_What is required_
Return only what lies between the first line of the entries and the line containing "removes the profile", both lines included.

_Source material_
(** X27.  [deleteProfile] refuses to delete the only profile (an alert,
    nothing else) and does nothing when the user declines.  Otherwise it
    removes the profile and every log entry of it, keeps the other
    profiles and their entries in their order, and never leaves the
    deleted profile active: the active profile is kept when it is
    another one, and replaced by the first remaining profile when it was
    the deleted one. *)
Theorem deleteProfile_effects confirmed pid st :
  let st' := deleteProfile confirmed pid st in
  ((length (profiles st) ≤ 1)%nat →
   profiles st' = profiles st
   ∧ logEntries st' = logEntries st
   ∧ activeProfileId st' = activeProfileId st
   ∧ alerts st' = alerts st ++ ["En az bir profil kalmalıdır."])
  ∧ ((1 < length (profiles st))%nat → confirmed = false → st' = st)
  ∧ ((1 < length (profiles st))%nat → confirmed = true →
     (∀ p, p ∈ profiles st' ↔ p ∈ profiles st ∧ profile_id p ≠ pid)
     ∧ (∀ e, e ∈ logEntries st' ↔ e ∈ logEntries st ∧ profileId e ≠ pid)
     ∧ activeProfileId st' ≠ Some pid
     ∧ (activeProfileId st ≠ Some pid → activeProfileId st' = activeProfileId st)
     ∧ (activeProfileId st = Some pid →
        ∀ q, List.find (fun p => negb (String.eqb (profile_id p) pid)) (profiles st)
             = Some q →
             profile_id q ≠ "" →
             activeProfileId st' = Some (profile_id q) ∧ q ∈ profiles st')
     ∧ alerts st' = alerts st).
Proof.
  cbv zeta. unfold deleteProfile. split_and!.
  - intros Hone. apply Nat.leb_le in Hone. rewrite Hone. cbn. auto.
  - intros Hmany ->. apply Nat.leb_gt in Hmany. rewrite Hmany. reflexivity.
  - intros Hmany ->. apply Nat.leb_gt in Hmany. rewrite Hmany.
    cbn [profiles logEntries activeProfileId alerts]. split_and!.
    + intros p. rewrite elem_of_filter, negb_true_iff, String.eqb_neq. reflexivity.
    + intros e. rewrite elem_of_filter, negb_true_iff, String.eqb_neq. reflexivity.
    + case_bool_decide as Hact; [| exact Hact].
      destruct (List.find _ (profiles st)) as [q |] eqn:Hfind; [| discriminate].
      apply List.find_some in Hfind as [_ Hq].
      apply negb_true_iff, String.eqb_neq in Hq.
      destruct (String.eqb (profile_id q) ""); [discriminate | congruence].
    + intros Hother. rewrite bool_decide_eq_false_2 by exact Hother. reflexivity.
    + intros Hact q Hfind Hq. rewrite bool_decide_eq_true_2 by exact Hact.
      rewrite Hfind. apply String.eqb_neq in Hq. rewrite Hq.
      split; [reflexivity |].
      apply List.find_some in Hfind as [Hin Hf].
      apply elem_of_filter. split; [apply list_elem_of_In; exact Hin | exact Hf].
    + reflexivity.
Qed.

(** ** Notifications *)

(** X28.  [addEntry] shows at most one notification, and none unless the
    entry is a blood-sugar value outside the target range while
    notifications and high/low alerts are switched on and the browser
    permission is granted; a value below the range raises the low alert
    and one above it the high alert.  Without an active profile
    [addEntry] does nothing at all. *)
Theorem addEntry_notifies_out_of_range P now granted entryData st pid
    (Hpid : activeProfileId st = Some pid)
    (Hne : pid ≠ "") :
  let s := settingsOf st in
  let on := notifications_enabled s && notifications_highLowAlerts s && granted in
  let st' := addEntry P now granted entryData st in
  (∃ n, shown st' = shown st ++ n ∧ (length n ≤ 1)%nat)
  ∧ (on = false → shown st' = shown st)
  ∧ ((∀ v m t, add_data entryData ≠ BloodSugarData v m t) → shown st' = shown st)
  ∧ (∀ v m t, add_data entryData = BloodSugarData v m t →
       (targetRange_low s ≤ v ≤ targetRange_high s → shown st' = shown st)
       ∧ (on = true → v < targetRange_low s →
          shown st' = shown st ++ [{| title := "Düşük Kan Şekeri Uyarısı";
                                     measured := v |}])
       ∧ (on = true → targetRange_low s ≤ v → targetRange_high s < v →
          shown st' = shown st ++ [{| title := "Yüksek Kan Şekeri Uyarısı";
                                     measured := v |}])).
Proof.
  cbv zeta.
  assert (Hshown : shown (addEntry P now granted entryData st)
                   = shown st
                     ++ alertFor (settingsOf st) granted
                          {| id := uuidv4 P (uuidCount st);
                             timestamp := orElse (add_timestamp entryData)
                                                 (toISOString P now);
                             profileId := pid;
                             data := add_data entryData |}).
  { unfold addEntry. rewrite Hpid. apply String.eqb_neq in Hne. rewrite Hne.
    reflexivity. }
  rewrite Hshown. unfold alertFor. cbn [data].
  split_and!.
  - eexists. split; [reflexivity |]. repeat case_match; cbn [length]; lia.
  - intros Hoff. destruct (add_data entryData); try apply app_nil_r.
    rewrite Hoff. apply app_nil_r.
  - intros Hother. destruct (add_data entryData) as [v m t | | | |];
      try apply app_nil_r.
    destruct (Hother v m t eq_refl).
  - intros v m t ->. split_and!.
    + intros [Hlo Hhi].
      apply Z.ltb_ge in Hlo. apply Z.ltb_ge in Hhi. rewrite Hlo, Hhi.
      case_match; apply app_nil_r.
    + intros Hon Hlow. rewrite Hon. apply Z.ltb_lt in Hlow. rewrite Hlow.
      reflexivity.
    + intros Hon Hlo Hhigh. rewrite Hon.
      apply Z.ltb_ge in Hlo. apply Z.ltb_lt in Hhigh. rewrite Hlo, Hhigh.
      reflexivity.
Qed.

Lemma addEntry_notifies_out_of_range_witness :
  activeProfileId freshClient = Some "p1"
  ∧ shown (addEntry Node.platform 1700000100000 true manual95 freshClient) = [].
Proof.
  split; [reflexivity |].
  refine (proj1 (proj2 (addEntry_notifies_out_of_range Node.platform 1700000100000
                          true manual95 freshClient "p1" eq_refl _)) eq_refl).
  discriminate.
Defined.

(** ** Entry identifiers *)

Lemma numberedLog_perm P count l l' :
  l ≡ₚ l' → numberedLog P count l → numberedLog P count l'.
Proof.
  intros Hp [Hnd Hall]. split.
  - apply (NoDup_Permutation_proper _ _ (fmap_Permutation id _ _ Hp)). exact Hnd.
  - rewrite Forall_forall in *. intros e He. apply Hall.
    apply list_elem_of_In. apply list_elem_of_In in He.
    exact (Permutation_in _ (Permutation_sym Hp) He).
Qed.

Lemma numberedLog_filter P count (f : LogEntry → bool) l :
  numberedLog P count l → numberedLog P count (List.filter f l).
Proof.
  intros [Hnd Hall]. split.
  - induction l as [| e l IH]; cbn [List.filter]; [constructor |].
    cbn [fmap list_fmap] in Hnd. apply NoDup_cons in Hnd as [Hnotin Hnd].
    apply Forall_cons in Hall as [_ Hall].
    destruct (f e); [| apply IH; assumption].
    cbn [fmap list_fmap]. apply NoDup_cons. split; [| apply IH; assumption].
    intros Hin. apply Hnotin.
    apply list_elem_of_fmap in Hin as (e' & Hid & He').
    apply list_elem_of_fmap. exists e'. split; [exact Hid |].
    apply elem_of_filter in He' as [He' _]. exact He'.
  - rewrite Forall_forall in *. intros e He.
    apply elem_of_filter in He as [He _]. apply Hall, He.
Qed.

Lemma numberedLog_mono P count count' l :
  (count ≤ count')%nat → numberedLog P count l → numberedLog P count' l.
Proof.
  intros Hle [Hnd Hall]. split; [exact Hnd |].
  eapply Forall_impl; [exact Hall |].
  intros e (n & Hn & He). exists n. split; [lia | exact He].
Qed.

(** Appending entries whose ids are the next [k] identifiers. *)
Lemma numberedLog_extend P count k l fresh :
  (∀ m n, uuidv4 P m = uuidv4 P n → m = n) →
  numberedLog P count l →
  id <$> fresh = uuidv4 P <$> seq count k →
  numberedLog P (count + k) (l ++ fresh).
Proof.
  intros Hinj [Hnd Hall] Hids. split.
  - rewrite fmap_app, Hids. apply NoDup_app. split_and!.
    + exact Hnd.
    + intros x Hx Hx'.
      apply list_elem_of_fmap in Hx as (e & -> & He).
      apply list_elem_of_fmap in Hx' as (j & Hj & Hseq).
      rewrite Forall_forall in Hall. destruct (Hall e He) as (n & Hn & Hid).
      rewrite Hid in Hj. apply Hinj in Hj. subst j.
      apply elem_of_seq in Hseq. lia.
    + apply NoDup_fmap_2_strong; [| apply NoDup_seq].
      intros x y _ _. apply Hinj.
  - apply Forall_app. split.
    + eapply Forall_impl; [exact Hall |].
      intros e (n & Hn & He). exists n. split; [lia | exact He].
    + rewrite Forall_forall. intros e He.
      assert (Hin : id e ∈ id <$> fresh)
        by (apply list_elem_of_fmap; exists e; auto).
      rewrite Hids in Hin. apply list_elem_of_fmap in Hin as (j & Hj & Hseq).
      apply elem_of_seq in Hseq. exists j. split; [lia | exact Hj].
Qed.

Lemma ids_newEntries P pid seen n readings :
  id <$> newEntries P pid seen n readings
  = uuidv4 P <$> seq n (length (newEntries P pid seen n readings)).
Proof.
  revert n. induction readings as [| r rs IH]; intros n; cbn [newEntries];
    [reflexivity |].
  destruct (Server.value r); [| apply IH].
  destruct pid as [pid' |]; [| apply IH].
  destruct (bool_decide (Server.timestamp r ∉ seen) && negb (String.eqb pid' ""));
    [| apply IH].
  cbn [fmap list_fmap length seq id]. f_equal. apply IH.
Qed.

Lemma numbered_mergeReadings P readings st :
  (∀ m n, uuidv4 P m = uuidv4 P n → m = n) →
  numbered P st → numbered P (mergeReadings P readings st).
Proof.
  intros Hinj Hnum. unfold mergeReadings.
  pose proof (ids_newEntries P (activeProfileId st)
                (existingTimestamps (logEntries st)) (uuidCount st) readings)
    as Hids.
  destruct (newEntries P (activeProfileId st) (existingTimestamps (logEntries st))
              (uuidCount st) readings) as [| e fresh]; [exact Hnum |].
  unfold numbered. cbn [logEntries uuidCount withLog].
  eapply numberedLog_perm; [symmetry; apply sort_perm |].
  apply numberedLog_extend; [exact Hinj | exact Hnum | exact Hids].
Qed.

Lemma numbered_syncLibreData P now apiOk fetch st :
  (∀ m n, uuidv4 P m = uuidv4 P n → m = n) →
  numbered P st → numbered P (syncLibreData P now apiOk fetch st).
Proof.
  intros Hinj Hnum. unfold syncLibreData.
  destruct (libreSessionId st); [| exact Hnum].
  destruct fetch as [[m |] | [[| r rs] |]]; cbn [afterFetch]; try exact Hnum.
  - destruct (includes "Oturum" m); [| exact Hnum].
    unfold disconnectLibre. destruct apiOk; exact Hnum.
  - change (numbered P (mergeReadings P (r :: rs) st)).
    apply numbered_mergeReadings; assumption.
Qed.

Lemma numbered_addEntry P now granted entryData st :
  (∀ m n, uuidv4 P m = uuidv4 P n → m = n) →
  numbered P st → numbered P (addEntry P now granted entryData st).
Proof.
  intros Hinj Hnum. unfold addEntry.
  destruct (activeProfileId st) as [pid |]; [| exact Hnum].
  destruct (String.eqb pid ""); [exact Hnum |].
  unfold numbered. cbn [logEntries uuidCount withLog withShown].
  eapply numberedLog_perm; [symmetry; apply sort_perm |].
  apply numberedLog_extend; [exact Hinj | exact Hnum | reflexivity].
Qed.

Lemma numbered_insertion P i st :
  (∀ m n, uuidv4 P m = uuidv4 P n → m = n) →
  numbered P st → numbered P (insertion P st i).
Proof.
  intros Hinj Hnum. destruct i as [now granted entryData | now readings];
    cbn [insertion].
  - change (numbered P (addEntry P now granted entryData st)).
    apply numbered_addEntry; assumption.
  - change (numbered P (syncLibreData P now true (Resolves (Some readings)) st)).
    apply numbered_syncLibreData; assumption.
Qed.

Lemma length_filter_unique (l : list LogEntry) e :
  NoDup (id <$> l) →
  e ∈ l →
  S (length (List.filter (fun x => negb (String.eqb (id x) (id e))) l)) = length l.
Proof.
  induction l as [| x l IH]; intros Hnd He; [inversion He |].
  cbn [fmap list_fmap] in Hnd. apply NoDup_cons in Hnd as [Hnotin Hnd].
  cbn [List.filter length].
  apply elem_of_cons in He as [-> | He].
  - rewrite String.eqb_refl. cbn [negb]. f_equal.
    f_equal. apply filter_all. intros y Hy.
    apply negb_true_iff, String.eqb_neq. intros Heq. apply Hnotin.
    apply list_elem_of_fmap. exists y. split; [symmetry; exact Heq | exact Hy].
  - assert (Hne : id x ≠ id e).
    { intros Heq. apply Hnotin. apply list_elem_of_fmap. exists e. auto. }
    apply String.eqb_neq in Hne. rewrite Hne. cbn [negb length]. f_equal.
    apply IH; assumption.
Qed.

_Output for this task_
(** X27.  [deleteProfile] refuses to delete the only profile (an alert,
    nothing else) and does nothing when the user declines.  Otherwise it
    removes the profile and every log entry of it, keeps the other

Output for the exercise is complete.